* What you are asked to do
Within the entries below, find the portion that opens with the line containing "EOVERFLOW, WouldBlock is EAGAIN). *)" and closes with the line containing "#[global] Instance pointer_eq_dec". Retype that portion exactly and only.

* Stored items
- - - -
(** * The dma-buf buffer-sharing core (drivers/base/dma-buf.c)

    A shallow embedding of the functions of [drivers/base/dma-buf.c] and the
    properties its specification states about them.

    Kernel objects live in typed stores indexed by address; every function
    of the C file is a computation over the kernel state that either
    returns, trips a [BUG_ON], dereferences an invalid pointer, or puts the
    caller to sleep.  Exporter hooks and the functions of the dmabuf-sync
    module are opaque: they act on an external state of their own and
    every call to them is recorded in a trace.  The per-buffer mutex is not
    modelled: the embedding describes one thread of execution. *)

From Stdlib Require Import ZArith List Lia Bool.
From stdpp Require Import base option gmap list.

Open Scope Z_scope.

(** ** Error numbers and poll bits

    The values of <asm-generic/errno-base.h>, <asm-generic/errno.h> and
    <asm-generic/poll.h>; the error taxonomy of the specification maps
    onto them (InvalidArgument is EINVAL, OutOfMemory is ENOMEM, Busy is
    EBUSY, PermissionDenied is EPERM, Fault is EFAULT, Overflow is
    EOVERFLOW, WouldBlock is EAGAIN). *)

Definition EPERM : Z := 1.
Definition EBADF : Z := 9.
Definition EAGAIN : Z := 11.
Definition ENOMEM : Z := 12.
Definition EFAULT : Z := 14.
Definition EBUSY : Z := 16.
Definition EINVAL : Z := 22.
Definition EOVERFLOW : Z := 75.
Definition MAX_ERRNO : Z := 4095.

Definition POLLIN : Z := 1.
Definition POLLOUT : Z := 4.
Definition POLLERR : Z := 8.

(** ** Pointers

    A C pointer is null, the address of an object, or an error number in
    pointer clothing ([ERR_PTR]).  [ERR_PTR e] stands for the pointer
    whose integer value is [e]; the code only builds it from a nonzero
    [e]. *)

Inductive pointer : Type :=
| NULL
| Addr (a : Z)
| ERR_PTR (e : Z).

#[global] Instance pointer_eq_dec : EqDecision pointer.
Proof. solve_decision. Defined.

Definition IS_ERR (p : pointer) : bool :=
  match p with
  | ERR_PTR e => (- MAX_ERRNO <=? e) && (e <? 0)
  | _ => false
  end.

Definition IS_ERR_OR_NULL (p : pointer) : bool :=
  match p with
  | NULL => true
  | _ => IS_ERR p
  end.

(** [!p] of C. *)
Definition is_null (p : pointer) : bool :=
  match p with
  | NULL => true
  | _ => false
  end.

(** [unsigned] arithmetic: 32 bits under every Linux ABI. *)
Definition UINT_MODULUS : Z := 2 ^ 32.
Definition uint (z : Z) : Z := z mod UINT_MODULUS.

(** ** Plain data *)

Record vm_area_struct : Type := mk_vma {
  vm_start : Z;
  vm_end : Z;
  vm_pgoff : Z;
  vm_file : pointer
}.

Inductive access : Type :=
| DMA_BUF_ACCESS_R
| DMA_BUF_ACCESS_W.

(** [struct dmabuf_sync_reservation] as far as dma-buf.c and the
    specification (section 3, Reservation / Fence State) look into it. *)
Record dmabuf_sync_reservation : Type := mk_robj {
  locked : bool;
  accessed_type : access;
  polled : bool;
  poll_event : bool;
  poll_wait : list Z
}.

Record dma_buf_attachment : Type := mk_attachment {
  dmabuf : pointer;
  dev : pointer
}.

Inductive fops : Type :=
| dma_buf_fops
| other_fops.

Record file : Type := mk_file {
  f_op : fops;
  private_data : pointer;
  f_count : Z
}.

(** [struct dma_buf_info]; its field [size] is [info_size] here. *)
Record dma_buf_info : Type := mk_info {
  fence_supported : Z;
  info_size : Z
}.

Record dma_buf_fence : Type := mk_fence {
  ctx : pointer;
  fence_type : Z
}.

Record file_lock : Type := mk_file_lock {
  fl_type : Z;
  fl_flags : Z
}.

(** A pointer into user memory together with what it points to: a copy
    from or to user space fails when the memory cannot be read or
    written. *)
Record user_ptr (A : Type) : Type := mk_user {
  readable : bool;
  writable : bool;
  content : A
}.

Arguments mk_user {A} readable writable content.
Arguments readable {A} u.
Arguments writable {A} u.
Arguments content {A} u.

Definition copy_from_user {A : Type} (u : user_ptr A) : option A :=
  if readable u then Some (content u) else None.

Definition copy_to_user {A : Type} (u : user_ptr A) (v : A) : option (user_ptr A) :=
  if writable u then Some (mk_user (readable u) true v) else None.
- - - -
* Problem solution
    EOVERFLOW, WouldBlock is EAGAIN). *)

Definition EPERM : Z := 1.
Definition EBADF : Z := 9.
Definition EAGAIN : Z := 11.
Definition ENOMEM : Z := 12.
Definition EFAULT : Z := 14.
Definition EBUSY : Z := 16.
Definition EINVAL : Z := 22.
Definition EOVERFLOW : Z := 75.
Definition MAX_ERRNO : Z := 4095.

Definition POLLIN : Z := 1.
Definition POLLOUT : Z := 4.
Definition POLLERR : Z := 8.

(** ** Pointers

    A C pointer is null, the address of an object, or an error number in
    pointer clothing ([ERR_PTR]).  [ERR_PTR e] stands for the pointer
    whose integer value is [e]; the code only builds it from a nonzero
    [e]. *)

Inductive pointer : Type :=
| NULL
| Addr (a : Z)
| ERR_PTR (e : Z).

#[global] Instance pointer_eq_dec : EqDecision pointer.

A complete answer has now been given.